Start of Task data

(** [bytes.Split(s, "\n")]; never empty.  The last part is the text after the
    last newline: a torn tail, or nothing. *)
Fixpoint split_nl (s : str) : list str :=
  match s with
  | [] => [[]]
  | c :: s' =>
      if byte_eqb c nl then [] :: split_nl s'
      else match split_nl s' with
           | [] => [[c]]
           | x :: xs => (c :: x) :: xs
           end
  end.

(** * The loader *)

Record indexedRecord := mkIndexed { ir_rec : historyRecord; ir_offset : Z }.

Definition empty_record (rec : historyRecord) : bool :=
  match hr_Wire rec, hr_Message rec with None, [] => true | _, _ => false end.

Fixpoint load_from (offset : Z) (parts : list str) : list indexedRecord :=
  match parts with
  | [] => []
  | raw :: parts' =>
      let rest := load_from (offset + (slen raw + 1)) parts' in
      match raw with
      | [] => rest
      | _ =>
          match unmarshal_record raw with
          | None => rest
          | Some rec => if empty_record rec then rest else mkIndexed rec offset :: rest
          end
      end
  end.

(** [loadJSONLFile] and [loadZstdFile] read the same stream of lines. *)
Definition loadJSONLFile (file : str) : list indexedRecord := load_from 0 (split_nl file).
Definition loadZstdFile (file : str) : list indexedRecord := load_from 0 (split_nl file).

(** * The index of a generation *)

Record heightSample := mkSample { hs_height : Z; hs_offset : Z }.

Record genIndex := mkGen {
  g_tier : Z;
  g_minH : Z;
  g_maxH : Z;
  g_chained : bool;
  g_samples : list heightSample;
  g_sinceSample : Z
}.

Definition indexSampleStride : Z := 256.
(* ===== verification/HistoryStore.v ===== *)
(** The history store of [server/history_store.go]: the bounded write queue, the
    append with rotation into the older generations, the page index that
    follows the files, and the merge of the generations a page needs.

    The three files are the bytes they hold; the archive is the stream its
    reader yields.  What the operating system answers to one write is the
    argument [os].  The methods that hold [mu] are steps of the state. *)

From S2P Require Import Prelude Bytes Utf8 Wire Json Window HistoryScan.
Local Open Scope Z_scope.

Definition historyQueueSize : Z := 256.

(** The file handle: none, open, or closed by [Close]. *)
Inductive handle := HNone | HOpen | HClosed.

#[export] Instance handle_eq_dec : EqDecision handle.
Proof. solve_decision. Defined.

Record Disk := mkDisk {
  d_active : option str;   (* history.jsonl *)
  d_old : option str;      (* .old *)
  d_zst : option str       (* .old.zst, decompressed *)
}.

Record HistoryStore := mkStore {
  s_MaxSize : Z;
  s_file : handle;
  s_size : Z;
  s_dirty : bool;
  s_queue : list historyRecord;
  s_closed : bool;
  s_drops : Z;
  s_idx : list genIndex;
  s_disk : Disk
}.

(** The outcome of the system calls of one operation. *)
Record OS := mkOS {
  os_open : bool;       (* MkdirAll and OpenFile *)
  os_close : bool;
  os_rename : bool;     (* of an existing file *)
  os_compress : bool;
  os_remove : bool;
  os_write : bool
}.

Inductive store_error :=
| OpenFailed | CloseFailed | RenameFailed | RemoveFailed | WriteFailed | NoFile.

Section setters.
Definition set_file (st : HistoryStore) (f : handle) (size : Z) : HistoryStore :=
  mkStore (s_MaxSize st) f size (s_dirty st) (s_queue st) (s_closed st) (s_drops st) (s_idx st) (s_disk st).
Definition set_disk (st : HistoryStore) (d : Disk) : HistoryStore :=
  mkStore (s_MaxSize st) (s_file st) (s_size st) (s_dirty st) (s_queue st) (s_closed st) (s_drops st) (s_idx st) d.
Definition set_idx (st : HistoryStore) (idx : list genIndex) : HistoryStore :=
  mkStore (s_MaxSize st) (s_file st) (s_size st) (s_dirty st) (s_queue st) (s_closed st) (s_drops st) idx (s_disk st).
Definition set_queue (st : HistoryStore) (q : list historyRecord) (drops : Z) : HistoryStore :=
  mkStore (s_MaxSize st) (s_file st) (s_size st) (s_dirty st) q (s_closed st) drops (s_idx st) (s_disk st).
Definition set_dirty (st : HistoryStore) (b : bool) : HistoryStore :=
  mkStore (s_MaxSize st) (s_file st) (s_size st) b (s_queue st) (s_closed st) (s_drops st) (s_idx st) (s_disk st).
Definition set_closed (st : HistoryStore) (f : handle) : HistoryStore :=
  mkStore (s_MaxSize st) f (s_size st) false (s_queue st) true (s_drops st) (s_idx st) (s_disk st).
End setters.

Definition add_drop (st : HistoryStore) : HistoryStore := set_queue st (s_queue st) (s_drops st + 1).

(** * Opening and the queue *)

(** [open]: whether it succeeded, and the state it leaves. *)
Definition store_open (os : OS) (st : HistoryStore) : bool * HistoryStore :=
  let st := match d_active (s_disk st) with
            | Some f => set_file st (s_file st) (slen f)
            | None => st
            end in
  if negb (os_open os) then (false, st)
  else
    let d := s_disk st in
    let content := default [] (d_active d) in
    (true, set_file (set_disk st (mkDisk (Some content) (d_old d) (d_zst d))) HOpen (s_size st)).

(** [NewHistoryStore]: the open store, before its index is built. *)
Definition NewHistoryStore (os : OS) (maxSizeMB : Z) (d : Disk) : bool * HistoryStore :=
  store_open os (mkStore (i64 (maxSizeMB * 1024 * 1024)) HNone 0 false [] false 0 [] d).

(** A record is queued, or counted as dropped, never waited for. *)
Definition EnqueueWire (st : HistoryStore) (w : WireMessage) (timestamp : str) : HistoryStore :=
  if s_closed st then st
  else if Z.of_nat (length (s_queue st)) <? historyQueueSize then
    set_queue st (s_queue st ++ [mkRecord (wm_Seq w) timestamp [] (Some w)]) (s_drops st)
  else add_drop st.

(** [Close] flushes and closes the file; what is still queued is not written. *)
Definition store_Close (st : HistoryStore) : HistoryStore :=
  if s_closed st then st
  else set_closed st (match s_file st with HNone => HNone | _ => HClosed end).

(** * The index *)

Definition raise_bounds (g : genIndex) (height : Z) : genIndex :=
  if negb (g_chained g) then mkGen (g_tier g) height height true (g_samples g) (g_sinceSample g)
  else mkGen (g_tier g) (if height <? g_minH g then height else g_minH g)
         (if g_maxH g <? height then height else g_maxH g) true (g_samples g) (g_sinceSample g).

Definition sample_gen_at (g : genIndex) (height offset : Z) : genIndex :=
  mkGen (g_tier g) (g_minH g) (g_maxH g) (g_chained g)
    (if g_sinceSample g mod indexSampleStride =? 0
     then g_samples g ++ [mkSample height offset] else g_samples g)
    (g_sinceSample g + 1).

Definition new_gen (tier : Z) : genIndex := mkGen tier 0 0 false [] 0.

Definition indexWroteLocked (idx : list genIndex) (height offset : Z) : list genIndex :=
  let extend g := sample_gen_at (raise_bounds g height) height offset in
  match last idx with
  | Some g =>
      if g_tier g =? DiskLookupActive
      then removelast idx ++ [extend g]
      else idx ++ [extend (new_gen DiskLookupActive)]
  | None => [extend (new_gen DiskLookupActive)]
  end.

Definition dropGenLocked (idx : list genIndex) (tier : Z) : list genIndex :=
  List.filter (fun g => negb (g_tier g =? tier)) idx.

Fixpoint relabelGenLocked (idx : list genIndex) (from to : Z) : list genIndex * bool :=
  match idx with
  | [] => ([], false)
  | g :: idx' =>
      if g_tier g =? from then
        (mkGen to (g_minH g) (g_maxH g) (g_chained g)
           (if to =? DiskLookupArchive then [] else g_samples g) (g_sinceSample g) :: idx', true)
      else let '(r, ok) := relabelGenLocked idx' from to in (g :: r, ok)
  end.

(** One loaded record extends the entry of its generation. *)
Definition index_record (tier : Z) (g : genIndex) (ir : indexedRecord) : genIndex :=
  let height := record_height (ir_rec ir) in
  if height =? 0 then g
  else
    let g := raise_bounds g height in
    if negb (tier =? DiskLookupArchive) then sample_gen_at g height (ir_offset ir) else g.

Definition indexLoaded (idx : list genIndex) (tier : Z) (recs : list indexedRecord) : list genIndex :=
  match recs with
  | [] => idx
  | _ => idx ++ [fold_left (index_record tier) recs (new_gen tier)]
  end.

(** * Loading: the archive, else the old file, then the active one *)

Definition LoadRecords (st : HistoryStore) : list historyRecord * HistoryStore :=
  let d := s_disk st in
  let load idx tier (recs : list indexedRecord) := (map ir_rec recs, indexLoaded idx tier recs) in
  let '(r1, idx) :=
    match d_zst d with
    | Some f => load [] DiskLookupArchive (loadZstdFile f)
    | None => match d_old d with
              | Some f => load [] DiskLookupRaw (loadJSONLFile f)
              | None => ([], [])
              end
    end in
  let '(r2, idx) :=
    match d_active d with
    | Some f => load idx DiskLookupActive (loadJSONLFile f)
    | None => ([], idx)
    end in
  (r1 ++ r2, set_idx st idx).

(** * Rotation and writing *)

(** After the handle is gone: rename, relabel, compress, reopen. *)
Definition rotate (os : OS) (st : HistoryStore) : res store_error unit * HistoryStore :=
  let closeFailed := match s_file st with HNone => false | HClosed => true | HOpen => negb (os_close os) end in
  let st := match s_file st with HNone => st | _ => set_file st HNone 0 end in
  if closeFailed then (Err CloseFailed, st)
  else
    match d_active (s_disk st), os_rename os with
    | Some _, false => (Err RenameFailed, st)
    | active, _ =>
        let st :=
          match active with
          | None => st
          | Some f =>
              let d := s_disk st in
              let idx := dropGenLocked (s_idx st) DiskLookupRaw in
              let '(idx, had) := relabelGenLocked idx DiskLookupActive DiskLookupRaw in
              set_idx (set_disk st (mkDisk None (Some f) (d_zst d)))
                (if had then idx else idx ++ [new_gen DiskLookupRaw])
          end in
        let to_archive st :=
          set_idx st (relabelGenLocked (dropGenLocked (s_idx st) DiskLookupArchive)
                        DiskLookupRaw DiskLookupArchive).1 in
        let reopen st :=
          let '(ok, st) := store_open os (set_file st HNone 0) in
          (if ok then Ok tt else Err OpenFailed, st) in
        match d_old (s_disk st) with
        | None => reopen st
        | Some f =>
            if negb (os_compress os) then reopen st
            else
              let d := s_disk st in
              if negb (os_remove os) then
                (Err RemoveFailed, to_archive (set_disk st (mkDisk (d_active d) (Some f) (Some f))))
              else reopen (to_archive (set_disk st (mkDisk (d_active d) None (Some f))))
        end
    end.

End of Task data

▶ [Try it]
When you retype the data above, start at its first line, stop after the line containing "xs => (c :: x) :: xs", and leave out everything else.

▶ [Answer space]
(** [bytes.Split(s, "\n")]; never empty.  The last part is the text after the
    last newline: a torn tail, or nothing. *)
Fixpoint split_nl (s : str) : list str :=
  match s with
  | [] => [[]]
  | c :: s' =>
      if byte_eqb c nl then [] :: split_nl s'
      else match split_nl s' with
           | [] => [[c]]
           | x :: xs => (c :: x) :: xs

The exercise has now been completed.